#### [GOAL OF THE EXERCISE]
All of the entries below should be copied exactly as they appear.

#### [RECORDS TO PROCESS]
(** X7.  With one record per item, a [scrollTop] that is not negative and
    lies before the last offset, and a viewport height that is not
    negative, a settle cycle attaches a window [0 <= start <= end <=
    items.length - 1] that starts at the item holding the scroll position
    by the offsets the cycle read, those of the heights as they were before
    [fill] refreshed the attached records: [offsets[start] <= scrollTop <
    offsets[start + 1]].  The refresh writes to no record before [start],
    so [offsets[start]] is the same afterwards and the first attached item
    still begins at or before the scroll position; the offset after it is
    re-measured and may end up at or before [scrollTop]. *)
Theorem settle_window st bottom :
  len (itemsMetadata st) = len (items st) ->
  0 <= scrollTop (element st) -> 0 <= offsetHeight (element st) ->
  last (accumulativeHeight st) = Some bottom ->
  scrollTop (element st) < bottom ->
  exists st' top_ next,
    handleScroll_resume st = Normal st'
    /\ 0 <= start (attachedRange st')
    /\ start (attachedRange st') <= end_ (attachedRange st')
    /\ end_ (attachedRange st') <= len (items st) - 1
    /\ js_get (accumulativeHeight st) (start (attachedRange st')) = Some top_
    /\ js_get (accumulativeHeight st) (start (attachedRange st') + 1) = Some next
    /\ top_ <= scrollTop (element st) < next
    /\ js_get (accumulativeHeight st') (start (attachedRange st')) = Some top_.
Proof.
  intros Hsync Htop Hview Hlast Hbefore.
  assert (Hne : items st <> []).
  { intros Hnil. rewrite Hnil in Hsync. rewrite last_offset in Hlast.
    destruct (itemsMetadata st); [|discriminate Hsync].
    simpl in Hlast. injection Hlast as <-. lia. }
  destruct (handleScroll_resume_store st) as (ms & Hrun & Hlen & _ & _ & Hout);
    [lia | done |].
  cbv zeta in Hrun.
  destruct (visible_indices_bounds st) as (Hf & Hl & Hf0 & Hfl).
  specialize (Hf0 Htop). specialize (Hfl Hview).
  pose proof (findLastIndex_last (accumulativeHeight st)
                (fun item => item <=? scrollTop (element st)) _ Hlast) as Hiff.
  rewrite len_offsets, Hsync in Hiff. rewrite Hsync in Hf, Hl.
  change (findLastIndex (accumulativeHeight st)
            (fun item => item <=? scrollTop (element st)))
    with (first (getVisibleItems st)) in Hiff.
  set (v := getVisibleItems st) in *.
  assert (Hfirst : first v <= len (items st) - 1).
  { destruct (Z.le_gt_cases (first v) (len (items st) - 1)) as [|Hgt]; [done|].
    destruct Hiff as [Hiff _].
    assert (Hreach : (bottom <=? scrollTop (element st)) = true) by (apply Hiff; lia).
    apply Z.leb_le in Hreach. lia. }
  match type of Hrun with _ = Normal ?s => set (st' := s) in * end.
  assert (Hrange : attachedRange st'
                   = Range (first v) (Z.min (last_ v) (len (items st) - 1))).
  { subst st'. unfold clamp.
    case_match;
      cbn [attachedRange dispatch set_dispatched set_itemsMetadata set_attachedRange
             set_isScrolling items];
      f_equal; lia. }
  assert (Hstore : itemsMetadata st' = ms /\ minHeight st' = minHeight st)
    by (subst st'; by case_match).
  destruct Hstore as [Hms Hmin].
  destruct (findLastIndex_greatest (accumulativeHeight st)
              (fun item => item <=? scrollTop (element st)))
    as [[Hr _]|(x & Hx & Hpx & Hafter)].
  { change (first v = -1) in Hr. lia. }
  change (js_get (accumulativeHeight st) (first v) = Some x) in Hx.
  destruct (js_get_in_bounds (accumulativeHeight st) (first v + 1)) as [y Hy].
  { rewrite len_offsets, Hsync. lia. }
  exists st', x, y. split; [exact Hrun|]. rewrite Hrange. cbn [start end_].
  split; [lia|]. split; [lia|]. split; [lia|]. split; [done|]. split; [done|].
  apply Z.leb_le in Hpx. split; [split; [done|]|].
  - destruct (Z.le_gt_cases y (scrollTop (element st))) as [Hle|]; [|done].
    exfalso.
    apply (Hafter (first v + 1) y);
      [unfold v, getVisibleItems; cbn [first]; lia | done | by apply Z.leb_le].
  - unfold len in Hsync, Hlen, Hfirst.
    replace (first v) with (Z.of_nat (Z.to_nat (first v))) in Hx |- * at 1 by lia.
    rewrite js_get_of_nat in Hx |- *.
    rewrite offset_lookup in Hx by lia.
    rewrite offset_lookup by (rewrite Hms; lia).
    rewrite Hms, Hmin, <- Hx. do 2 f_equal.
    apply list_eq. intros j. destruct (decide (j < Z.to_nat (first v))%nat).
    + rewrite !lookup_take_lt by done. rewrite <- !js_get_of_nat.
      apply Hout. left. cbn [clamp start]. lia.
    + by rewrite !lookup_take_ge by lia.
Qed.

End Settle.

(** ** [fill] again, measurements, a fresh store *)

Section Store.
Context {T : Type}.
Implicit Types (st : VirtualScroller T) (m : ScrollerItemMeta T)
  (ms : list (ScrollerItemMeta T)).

#### [ANSWER FOR THIS EXERCISE]
(** X7.  With one record per item, a [scrollTop] that is not negative and
    lies before the last offset, and a viewport height that is not
    negative, a settle cycle attaches a window [0 <= start <= end <=
    items.length - 1] that starts at the item holding the scroll position
    by the offsets the cycle read, those of the heights as they were before
    [fill] refreshed the attached records: [offsets[start] <= scrollTop <
    offsets[start + 1]].  The refresh writes to no record before [start],
    so [offsets[start]] is the same afterwards and the first attached item
    still begins at or before the scroll position; the offset after it is
    re-measured and may end up at or before [scrollTop]. *)
Theorem settle_window st bottom :
  len (itemsMetadata st) = len (items st) ->
  0 <= scrollTop (element st) -> 0 <= offsetHeight (element st) ->
  last (accumulativeHeight st) = Some bottom ->
  scrollTop (element st) < bottom ->
  exists st' top_ next,
    handleScroll_resume st = Normal st'
    /\ 0 <= start (attachedRange st')
    /\ start (attachedRange st') <= end_ (attachedRange st')
    /\ end_ (attachedRange st') <= len (items st) - 1
    /\ js_get (accumulativeHeight st) (start (attachedRange st')) = Some top_
    /\ js_get (accumulativeHeight st) (start (attachedRange st') + 1) = Some next
    /\ top_ <= scrollTop (element st) < next
    /\ js_get (accumulativeHeight st') (start (attachedRange st')) = Some top_.
Proof.
  intros Hsync Htop Hview Hlast Hbefore.
  assert (Hne : items st <> []).
  { intros Hnil. rewrite Hnil in Hsync. rewrite last_offset in Hlast.
    destruct (itemsMetadata st); [|discriminate Hsync].
    simpl in Hlast. injection Hlast as <-. lia. }
  destruct (handleScroll_resume_store st) as (ms & Hrun & Hlen & _ & _ & Hout);
    [lia | done |].
  cbv zeta in Hrun.
  destruct (visible_indices_bounds st) as (Hf & Hl & Hf0 & Hfl).
  specialize (Hf0 Htop). specialize (Hfl Hview).
  pose proof (findLastIndex_last (accumulativeHeight st)
                (fun item => item <=? scrollTop (element st)) _ Hlast) as Hiff.
  rewrite len_offsets, Hsync in Hiff. rewrite Hsync in Hf, Hl.
  change (findLastIndex (accumulativeHeight st)
            (fun item => item <=? scrollTop (element st)))
    with (first (getVisibleItems st)) in Hiff.
  set (v := getVisibleItems st) in *.
  assert (Hfirst : first v <= len (items st) - 1).
  { destruct (Z.le_gt_cases (first v) (len (items st) - 1)) as [|Hgt]; [done|].
    destruct Hiff as [Hiff _].
    assert (Hreach : (bottom <=? scrollTop (element st)) = true) by (apply Hiff; lia).
    apply Z.leb_le in Hreach. lia. }
  match type of Hrun with _ = Normal ?s => set (st' := s) in * end.
  assert (Hrange : attachedRange st'
                   = Range (first v) (Z.min (last_ v) (len (items st) - 1))).
  { subst st'. unfold clamp.
    case_match;
      cbn [attachedRange dispatch set_dispatched set_itemsMetadata set_attachedRange
             set_isScrolling items];
      f_equal; lia. }
  assert (Hstore : itemsMetadata st' = ms /\ minHeight st' = minHeight st)
    by (subst st'; by case_match).
  destruct Hstore as [Hms Hmin].
  destruct (findLastIndex_greatest (accumulativeHeight st)
              (fun item => item <=? scrollTop (element st)))
    as [[Hr _]|(x & Hx & Hpx & Hafter)].
  { change (first v = -1) in Hr. lia. }
  change (js_get (accumulativeHeight st) (first v) = Some x) in Hx.
  destruct (js_get_in_bounds (accumulativeHeight st) (first v + 1)) as [y Hy].
  { rewrite len_offsets, Hsync. lia. }
  exists st', x, y. split; [exact Hrun|]. rewrite Hrange. cbn [start end_].
  split; [lia|]. split; [lia|]. split; [lia|]. split; [done|]. split; [done|].
  apply Z.leb_le in Hpx. split; [split; [done|]|].
  - destruct (Z.le_gt_cases y (scrollTop (element st))) as [Hle|]; [|done].
    exfalso.
    apply (Hafter (first v + 1) y);
      [unfold v, getVisibleItems; cbn [first]; lia | done | by apply Z.leb_le].
  - unfold len in Hsync, Hlen, Hfirst.
    replace (first v) with (Z.of_nat (Z.to_nat (first v))) in Hx |- * at 1 by lia.
    rewrite js_get_of_nat in Hx |- *.
    rewrite offset_lookup in Hx by lia.
    rewrite offset_lookup by (rewrite Hms; lia).
    rewrite Hms, Hmin, <- Hx. do 2 f_equal.
    apply list_eq. intros j. destruct (decide (j < Z.to_nat (first v))%nat).
    + rewrite !lookup_take_lt by done. rewrite <- !js_get_of_nat.
      apply Hout. left. cbn [clamp start]. lia.
    + by rewrite !lookup_take_ge by lia.
Qed.

End Settle.

(** ** [fill] again, measurements, a fresh store *)

Section Store.
Context {T : Type}.
Implicit Types (st : VirtualScroller T) (m : ScrollerItemMeta T)
  (ms : list (ScrollerItemMeta T)).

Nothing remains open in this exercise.